The spread of directional data can be expressed by the standard deviation (for 
the mean) or the quasi-interquartile range (for the median):
```{r weighted_spread, echo=TRUE}
circular_sd(san_andreas$azi, 1 / san_andreas$unc) # standard deviation
circular_IQR(san_andreas$azi, 1 / san_andreas$unc) # interquartile range
```


## Statistics in the Pole of Rotation (PoR) reference frame

**NOTE:** Because the $\sigma_{SHmax}$ orientations are subjected to angular 
distortions in the geographical coordinate system, it is recommended to express
statistical parameters using the transformed orientations of the PoR reference 
frame. 
```{r por, echo=TRUE}
data("cpm_models")
por <- cpm_models[["NNR-MORVEL56"]] |>
  equivalent_rotation("na", "pa")
san_andreas.por <- PoR_shmax(san_andreas, por, type = "right")
```


```{r por_stats, echo=TRUE}
circular_mean(san_andreas.por$azi.PoR, 1 / san_andreas$unc)
circular_sd(san_andreas.por$azi.PoR, 1 / san_andreas$unc)

circular_median(san_andreas.por$azi.PoR, 1 / san_andreas$unc)
circular_IQR(san_andreas.por$azi.PoR, 1 / san_andreas$unc)
```

The collected summary statistics can be quickly obtained by `circular_summary()`:
```{r summary_stats, echo=TRUE}
circular_summary(san_andreas.por$azi.PoR, 1 / san_andreas$unc, mode = TRUE)
```

The summary statistics additionally include the circular quasi-quantiles, the 
variance, the skewness, the kurtosis, the mode, the 95% confidence angle, and 
the mean resultant length (R).

## Rose diagram
**tectonicr** provides a rose diagram, i.e. histogram for angular data. 
```{r rose1, echo=TRUE}
rose(san_andreas$azi,
  weights = 1 / san_andreas$unc, main = "North pole",
  dots = TRUE, stack = TRUE, dot_cex = 0.5, dot_pch = 21
)

# add the density curve
plot_density(san_andreas$azi, kappa = 20, col = "#51127CFF", shrink = 1.5)
```

The diagram shows the uncertainty-weighted frequencies (equal area rose fans), 
the von Mises density distribution (blue curve), and the circular mean (red line) 
incl. its 95% confidence interval (transparent red). 


Showing the distribution of the transformed data gives the better representation
of the angle distribution as there is no angle distortion due to the arbitrarily 
chosen geographic coordinate system.
```{r rose2, echo=TRUE}
rose(san_andreas.por$azi,
  weights = 1 / san_andreas$unc, main = "PoR",
  dots = TRUE, stack = TRUE, dot_cex = 0.5, dot_pch = 21
)
plot_density(san_andreas.por$azi, kappa = 20, col = "#51127CFF", shrink = 1.5)

# show the predicted direction
rose_line(135, radius = 1.1, col = "#FB8861FF")
```

The green line shows the predicted direction.

## QQ Plot

The (linearised) circular QQ-Plot (`circular_qqplot()`) can be used to visually 
assess whether our stress sample is drawn from an uniform distribution or has 
a preferred orientation.

```{r qqplot, echo=TRUE}
circular_qqplot(san_andreas.por$azi.PoR)
```

Our data clearly deviates from the diagonal line, indicating the data is not randomly distributed and has a strong preferred orientation around the 50% quantile.


## Statistical tests
### Test for random distribution
Uniformly distributed orientation can be described by the 
*von Mises distribution* (Mardia and Jupp, 1999).

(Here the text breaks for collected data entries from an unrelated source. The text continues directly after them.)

(** * cvec2: a shallow embedding of the generic vector engine of [cvec2.c]

    The development follows [src/cvec2.c] and [src/cvec2.h] function by
    function.

    - [size_t] is a 64-bit and [unsigned int] a 32-bit unsigned integer
      (LP64); both are carried by [Z] with the wrap-around written out.
    - Memory is byte addressed.  The world holds the vector structure, the
      one heap block the vector owns, and the list of answers the allocator
      is going to give: [realloc] may fail at any call, and the bytes past
      those it preserves are chosen by the allocator.
    - Every function runs in the monad [M]: it threads the world, and ends
      in [Ret] (the C function returned), in [Undef] (the C function left
      defined behaviour: an access outside the block, a foreign pointer
      handed to [realloc] or [free], a division by zero) or in [Diverge]
      (a loop outlived the fuel it was given).
    - The structure pointer [vec_ptr] always addresses the structure of the
      world, so the [vec_ptr != NULL] conjunct of [_vec2_impl_valid] holds
      by construction. *)

From Stdlib Require Import ZArith List Lia Bool.
From Stdlib.Strings Require Import Byte.
From Stdlib.Sorting Require Import Permutation.
Import ListNotations.

Local Open Scope Z_scope.

(** ** Machine integers *)

Module Word.

Definition SIZE_MOD : Z := 18446744073709551616.   (* 2^64 *)
Definition UINT_MOD : Z := 4294967296.             (* 2^32 *)

(** Conversion to [size_t] and to [unsigned int]. *)
Definition to_size (z : Z) : Z := z mod SIZE_MOD.
Definition to_uint (z : Z) : Z := z mod UINT_MOD.

Definition size_add (a b : Z) : Z := to_size (a + b).
Definition size_sub (a b : Z) : Z := to_size (a - b).
Definition size_mul (a b : Z) : Z := to_size (a * b).

Definition uint_add (a b : Z) : Z := to_uint (a + b).
Definition uint_shl1 (a : Z) : Z := to_uint (Z.shiftl a 1).
Definition shr1 (a : Z) : Z := Z.shiftr a 1.

Definition is_size (z : Z) : Prop := 0 <= z < SIZE_MOD.

End Word.
Import Word.

(** ** The world: structure, heap block, allocator *)

Definition NULL : Z := 0.
Definition TRUE : bool := true.
Definition FALSE : bool := false.

Definition VEC2_INITIAL_CAPACITY : Z := 8.
Definition VEC2_SWAP_SIZE : Z := 24.

(** [struct _vec2_impl_struct VEC2_BODY(unsigned char)]; [data] is an
    address, [NULL] when there is none. *)
Record vec2 : Type := mkVec2 {
  size : Z;
  capacity : Z;
  _idx : Z;
  _start : Z;
  data : Z
}.

Definition set_size (x : Z) (v : vec2) : vec2 :=
  mkVec2 x (capacity v) (_idx v) (_start v) (data v).
Definition set_capacity (x : Z) (v : vec2) : vec2 :=
  mkVec2 (size v) x (_idx v) (_start v) (data v).
Definition set_idx (x : Z) (v : vec2) : vec2 :=
  mkVec2 (size v) (capacity v) x (_start v) (data v).
Definition set_start (x : Z) (v : vec2) : vec2 :=
  mkVec2 (size v) (capacity v) (_idx v) x (data v).
Definition set_data (x : Z) (v : vec2) : vec2 :=
  mkVec2 (size v) (capacity v) (_idx v) (_start v) x.

(** [memset(vec_ptr, 0, sizeof *vec_ptr)], and [VEC2_INITIALIZER]. *)
Definition vec2_zero : vec2 := mkVec2 0 0 0 0 NULL.

Record block : Type := mkBlock {
  base : Z;
  bytes : list byte
}.

(** One answer of the allocator: failure, or the address of the block
    (never [NULL]) and the bytes that follow the preserved ones. *)
Inductive alloc_reply : Type :=
| AllocFail
| AllocAt (addr : positive) (fresh : list byte).

Record world : Type := mkWorld {
  vec : vec2;
  heap : option block;
  allocator : list alloc_reply
}.

Definition with_vec (v : vec2) (w : world) : world :=
  mkWorld v (heap w) (allocator w).
Definition with_heap (h : option block) (w : world) : world :=
  mkWorld (vec w) h (allocator w).
Definition with_allocator (a : list alloc_reply) (w : world) : world :=
  mkWorld (vec w) (heap w) a.

(** ** The monad of the C functions *)

Inductive outcome (A : Type) : Type :=
| Ret (a : A)
| Undef
| Diverge.
Arguments Ret {A} a.
Arguments Undef {A}.
Arguments Diverge {A}.

Definition M (A : Type) : Type := world -> outcome (A * world).

Definition ret {A} (a : A) : M A := fun w => Ret (a, w).
Definition bind {A B} (m : M A) (k : A -> M B) : M B :=
  fun w => match m w with
           | Ret (a, w') => k a w'
           | Undef => Undef
           | Diverge => Diverge
           end.
Definition undef {A} : M A := fun _ => Undef.
Definition diverge {A} : M A := fun _ => Diverge.

Declare Scope cvec_scope.
Delimit Scope cvec_scope with cvec.
Notation "x <- m ;; k" := (bind m (fun x => k))
  (at level 61, m at next level, right associativity) : cvec_scope.
Notation "m ;;; k" := (bind m (fun _ => k))
  (at level 61, right associativity) : cvec_scope.
Local Open Scope cvec_scope.

Definition get_vec : M vec2 := fun w => Ret (vec w, w).
Definition upd_vec (f : vec2 -> vec2) : M unit :=
  fun w => Ret (tt, with_vec (f (vec w)) w).

(** ** Memory *)

Definition slice (off n : Z) (l : list byte) : list byte :=
  firstn (Z.to_nat n) (skipn (Z.to_nat off) l).

Definition splice (off : Z) (bs l : list byte) : list byte :=
  firstn (Z.to_nat off) l ++ bs ++ skipn (Z.to_nat off + length bs) l.

Definition in_block (b : block) (a n : Z) : bool :=
  (base b <=? a) && (0 <=? n) && (a + n <=? base b + Z.of_nat (length (bytes b))).

(** Read [n] bytes at address [a]. *)
Definition load (a n : Z) : M (list byte) :=
  fun w => match heap w with
           | Some b =>
               if in_block b a n
               then Ret (slice (a - base b) n (bytes b), w)
               else Undef
           | None => Undef
           end.

(** Write the bytes [bs] at address [a]. *)
Definition store (a : Z) (bs : list byte) : M unit :=
  fun w => match heap w with
           | Some b =>
               if in_block b a (Z.of_nat (length bs))
               then Ret (tt, with_heap
                               (Some (mkBlock (base b)
                                        (splice (a - base b) bs (bytes b)))) w)
               else Undef
           | None => Undef
           end.

(** [memmove(dst, src, n)] inside the block: the source is read whole
    before the destination is written, so overlap is harmless. *)
Definition memmove (dst src n : Z) : M unit :=
  bs <- load src n ;; store dst bs.

(** [memcpy(dst, val, n)] from an array of the caller into the block. *)
Definition memcpy_in (dst : Z) (val : list byte) (n : Z) : M unit :=
  if n <=? Z.of_nat (length val)
  then store dst (firstn (Z.to_nat n) val)
  else undef.

(** [memcpy(out, src, n)] from the block into an array of the caller; the
    result is the caller's array afterwards. *)
Definition memcpy_out (out : list byte) (src n : Z) : M (list byte) :=
  if n <=? Z.of_nat (length out)
  then bs <- load src n ;; ret (bs ++ skipn (Z.to_nat n) out)
  else undef.

(** The [n] bytes of a reallocated block: the old bytes as far as they
    fit, then the allocator's, padded when it gave too few. *)
Definition resize (n : Z) (old fresh : list byte) : list byte :=
  firstn (Z.to_nat n) (old ++ fresh ++ repeat x00 (Z.to_nat n)).

(** [realloc(p, n)].  [p] is [NULL] (then it is [malloc]) or the base of
    the block.  On failure nothing changes and [NULL] comes back. *)
Definition realloc (p n : Z) : M Z :=
  fun w =>
    let answer (old : list byte) :=
      match allocator w with
      | AllocAt addr fresh :: rest =>
          Ret (Z.pos addr,
               mkWorld (vec w)
                 (Some (mkBlock (Z.pos addr) (resize n old fresh))) rest)
      | AllocFail :: rest => Ret (NULL, with_allocator rest w)
      | [] => Ret (NULL, w)
      end in
    if p =? NULL then answer []
    else match heap w with
         | Some b => if p =? base b then answer (bytes b) else Undef
         | None => Undef
         end.

(** [free(p)] for a non-null [p]. *)
Definition free (p : Z) : M unit :=
  fun w => match heap w with
           | Some b => if p =? base b then Ret (tt, with_heap None w) else Undef
           | None => Undef
           end.

(** [memcpy(dst, src, n)] inside the block: overlapping regions are not
    allowed. *)
Definition memcpy (dst src n : Z) : M unit :=
  if (0 <? n) && (Z.abs (dst - src) <? n) then undef else memmove dst src n.

(** ** The accessors of [cvec2.h] *)

(** [_vec2_impl_valid(vec_ptr)] *)
Definition _vec2_impl_valid (v : vec2) : bool :=
  ((capacity v =? 0) && (data v =? NULL)) || (size v <=? capacity v).

(** [VEC2_GET(vec_ptr, el_size, idx)] *)
Definition VEC2_GET (v : vec2) (el_size idx : Z) : Z :=
  data v + size_mul idx el_size.

(** [vec2_mem(vec_ptr, el_size)] *)
Definition vec2_mem (v : vec2) (el_size : Z) : Z :=
  data v - size_mul (_start v) el_size.

(** ** The static functions of [cvec2.c] *)

Definition _vec2_reserve (additional el_size : Z) : M bool :=
  v <- get_vec ;;
  (* Check if we need to do anything *)
  if additional >? size_sub (capacity v) (size v) then
    let new_capacity := size_add (capacity v) additional in
    (* Avoid integer overflow *)
    if new_capacity <? capacity v then ret FALSE else
    let alloc_size := size_mul new_capacity el_size in
    if el_size =? 0 then undef else
    (* Avoid integer overflow *)
    if negb (alloc_size / el_size =? new_capacity) then ret FALSE else
    new_mem <- realloc (vec2_mem v el_size) alloc_size ;;
    (* Check if allocation succeeded *)
    if new_mem =? NULL then ret FALSE else
    (* Set the new values *)
    upd_vec (fun v => set_capacity new_capacity
                        (set_data (new_mem + size_mul el_size (_start v)) v)) ;;;
    ret TRUE
  else ret TRUE.

(** The first loop of [_vec2_create_hole]: [addition] is an
    [unsigned int], [next_addition] and [len] are [size_t]. *)
Fixpoint grow_addition (fuel : nat) (addition len : Z) : option Z :=
  if addition <? len then
    match fuel with
    | O => None
    | S fuel' =>
        let next_addition := uint_add (uint_shl1 addition) (shr1 addition) in
        if next_addition <? addition
        then Some (to_uint len)
        else grow_addition fuel' (to_uint next_addition) len
    end
  else Some addition.

(** The second loop of [_vec2_create_hole]; [FALSE] is its [return FALSE],
    [TRUE] is the loop left because [_vec2_reserve] succeeded. *)
Fixpoint reserve_retry (fuel : nat) (addition len el_size : Z) : M bool :=
  match fuel with
  | O => diverge
  | S fuel' =>
      ok <- _vec2_reserve addition el_size ;;
      if ok then ret TRUE else
      (* Divide by two and try again unless reserve failed even for exactly
         len elements more *)
      if (addition >? len) && (shr1 addition <? len)
      then reserve_retry fuel' (to_uint len) len el_size
      else
        let addition' := shr1 addition in
        if addition' <? len then ret FALSE
        else reserve_retry fuel' addition' len el_size
  end.

Definition _vec2_create_hole (fuel : nat) (idx len el_size : Z) : M bool :=
  v <- get_vec ;;
  if (len <=? 0) || (idx >? size v) || (size_add (size v) len <? size v)
  then ret FALSE else
  (* Check if we need to reserve more memory *)
  reserved <-
    (if size_add (size v) len >? capacity v then
       let addition :=
         to_uint (if negb (capacity v =? 0) then shr1 (capacity v)
                  else VEC2_INITIAL_CAPACITY) in
       match grow_addition fuel addition len with
       | None => diverge
       | Some addition => reserve_retry fuel addition len el_size
       end
     else ret TRUE) ;;
  if negb reserved then ret FALSE else
  v <- get_vec ;;
  (if size v >? 0 then
     (* Check if we can create free slot at idx with simple pointer
        regression *)
     if (idx =? 0) && (_start v >=? len) then
       upd_vec (fun v => set_data (data v - size_mul len el_size)
                           (set_start (size_sub (_start v) len) v))
     else if (idx <? size v) ||
             (len >? size_sub (capacity v) (size_add (_start v) (size v)))
     then
       let shift_back :=
         if (idx =? size v) || (len >? _start v) then _start v else len in
       upd_vec (fun v => set_data (data v - size_mul shift_back el_size)
                           (set_start (size_sub (_start v) shift_back) v)) ;;;
       v <- get_vec ;;
       memmove (data v) (VEC2_GET v el_size shift_back) (size_mul idx el_size) ;;;
       (* Shift elements forward if after shifting back we still need more
          room *)
       if (idx <? size v) && (len >? shift_back) then
         memmove (VEC2_GET v el_size (size_add idx len))
                 (VEC2_GET v el_size (size_add idx shift_back))
                 (size_mul (size_sub len shift_back) el_size)
       else ret tt
     else ret tt
   else ret tt) ;;;
  ret TRUE.

(** [opt_out_val] is [None] for a null pointer, else the caller's array;
    the array comes back as the call leaves it. *)
Definition _vec2_remove (idx len el_size : Z) (opt_out_val : option (list byte))
  : M (bool * option (list byte)) :=
  v <- get_vec ;;
  (* Make sure that the index is reachable *)
  if (len >? size v) || (size_sub (size v) len <? idx)
  then ret (FALSE, opt_out_val) else
  (* Check if we actually need to do anything *)
  if negb (len =? 0) then
    (* Check if we need to copy out the values that are being removed *)
    out <- match opt_out_val with
           | Some o =>
               o' <- memcpy_out o (VEC2_GET v el_size idx) (size_mul len el_size) ;;
               ret (Some o')
           | None => ret None
           end ;;
    upd_vec (fun v => set_size (size_sub (size v) len) v) ;;;
    v <- get_vec ;;
    (* Check if we need to shift elements around because of the removal *)
    (if negb (size v =? 0) then
       (* Check if we can get it done with a simple start pointer
          advancement *)
       if idx =? 0 then
         upd_vec (fun v => set_data (data v + size_mul len el_size)
                             (set_start (size_add (_start v) len) v))
       else if idx <? size v then
         (* Shift back len slots from idx + len to idx *)
         memmove (VEC2_GET v el_size idx)
                 (VEC2_GET v el_size (size_add idx len))
                 (size_mul (size_sub (size v) idx) el_size)
       else ret tt
     else ret tt) ;;;
    ret (TRUE, out)
  else ret (TRUE, opt_out_val).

If the directions are 
distributed randomly can be tested with the **Rayleigh Test**:
```{r random, echo=TRUE}
rayleigh_test(san_andreas.por$azi.PoR)
```

Here, the test rejects the Null Hypothesis (`statistic > p.value`). 
Thus the $\sigma_{SHmax}$ directions have a preferred orientation.

Alternative statistical tests for circular uniformity are `kuiper_test()` and 
`watson_test()`. Read `help()` for more details...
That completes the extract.